Tuesday, March 8, 2011

Dipertanyakan, Komitmen Kemkeu dan BUMN

Payung produksi industri pertahanan nasional. (Foto: Berita HanKam)

8 Maret 2011, Jakarta -- (Kompas): Komisi I DPR mempertanyakan komitmen Kementerian Keuangan dan Kementerian Badan Usaha Milik Negara dalam membangun industri pertahanan dalam negeri.

Hal ini muncul dalam rentetan pertanyaan yang diajukan anggota Komisi I kepada Ketua Komite Kebijakan Industri Pertahanan (KKIP) Purnomo Yusgiantoro, Menteri BUMN Mustafa Abubakar, Menteri Perindustrian MS Hidayat, Menteri Riset dan Teknologi Suharna Surapranata, dan Panglima TNI Laksamana Agus Suhartono, Selasa (7/3) di Jakarta.

Anggota Komisi I, Tri Tamtomo, meminta solusi bagaimana mengatasi kelemahan BUMN yang bermasalah dari segi modal, pasar, dan manajemen. Teguh Juwarno malah meminta Menteri BUMN tegas, kalau memang tidak bisa menangani industri strategis yang berkaitan dengan pertahanan, bagaimana kalau industri seperti PT PAL dan PT Dirgantara Indonesia itu dikelola Kementerian Pertahanan.
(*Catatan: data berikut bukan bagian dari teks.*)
(** *** The first replacement *)

Lemma match_fence_json_length s r :
  match_fence_json s = Some r -> (length r < length s)%nat.
Proof.
  unfold match_fence_json. intros H.
  destruct (strip_prefix FENCE_JSON s) as [r0|] eqn:E; [|discriminate].
  apply strip_prefix_length in E. inversion H; subst.
  pose proof (dropWhile_length is_space r0). simpl in E. lia.
Qed.

Lemma replace_fence_json_from_enough n :
  forall m s, (length s <= n)%nat -> (length s <= m)%nat ->
    replace_fence_json_from n s = replace_fence_json_from m s.
Proof.
  induction n as [|n IH]; intros m s Hn Hm.
  - destruct s; [|simpl in Hn; lia]. destruct m; reflexivity.
  - destruct m as [|m].
    { destruct s; [reflexivity|simpl in Hm; lia]. }
    cbn [replace_fence_json_from].
    destruct (match_fence_json s) as [r|] eqn:E.
    + apply match_fence_json_length in E. apply IH; lia.
    + destruct s as [|c s]; [reflexivity|]. simpl in Hn, Hm.
      f_equal. apply IH; lia.
Qed.

(** The replacement, as the scan it is. *)
Lemma replace_fence_json_eq s :
  replace_fence_json s
  = match match_fence_json s with
    | Some r => replace_fence_json r
    | None =>
        match s with
        | [] => []
        | c :: s' => c :: replace_fence_json s'
        end
    end.
Proof.
  unfold replace_fence_json at 1.
  destruct s as [|c s]; [reflexivity|].
  cbn [length replace_fence_json_from].
  destruct (match_fence_json (c :: s)) as [r|] eqn:E.
  - apply match_fence_json_length in E. simpl in E.
    apply replace_fence_json_from_enough; lia.
  - reflexivity.
Qed.

Lemma strip_prefix_other x p c s :
  c <> x -> strip_prefix (x :: p) (c :: s) = None.
Proof.
  intros Hc. cbn [strip_prefix]. destruct (N.eqb_spec x c); congruence.
Qed.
Nurhayati Ali Assegaf meminta agar keberpihakan pemerintah dalam hal ini jelas. Ia mempertanyakan kesulitan modal dan keuangan yang dinyatakan oleh industri pertahanan, seperti PT PAL. Azwar Abubakar menyatakan, walau rencana strategi besar yang diajukan KKIP dinilainya baik, kalau tidak ada komitmen dari Kementerian BUMN, hal ini tidak bisa terlaksana. ”Gimana BUMN berani gak bikin target untuk sehat tahun 2015,” katanya.

Adjeng Ratna Suminar juga mempertanyakan mengapa Menteri Keuangan tidak termasuk dalam KKIP. Beberapa anggota DPR juga merujuk komitmen Presiden Susilo Bambang Yudhoyono untuk memajukan industri pertahanan. Akan tetapi, ternyata Menteri Keuangan menyatakan tidak ada dana akhir tahun lalu.

Mustafa Abubakar mengatakan, BUMN bisa mencapai titik impas (break even point) kalau rencana yang digariskan KKIP berhasil. Ia mengakui, selama ini industri strategis yang berkaitan dengan pertahanan kurang diperhatikan. Pihaknya tengah melakukan evaluasi yang berkaitan dengan restrukturisasi manajemen dan utang di BUMN strategis tersebut. ”Tapi, Presiden sudah nyatakan bahwa BUMN harus ditangani secara korporat dan tidak birokratis sehingga tidak bisa dipindahkan ke bawah Kemhan,” katanya.

Namun, Enggartiasto Lukita menyinggung mengapa masih berbicara soal hubungan koordinasi terus kalau proses ini sudah berjalan 3,5 tahun. ”Kita minta sederhana, kok, misalnya pajak penjualan BUMN itu ditanggung pemerintah. Kan, tidak ada konsekuensi apa-apa,” ujarnya.

Wakil Ketua Komisi I TB Hasanuddin menegaskan, Kementerian Keuangan harus dilibatkan dalam KKIP.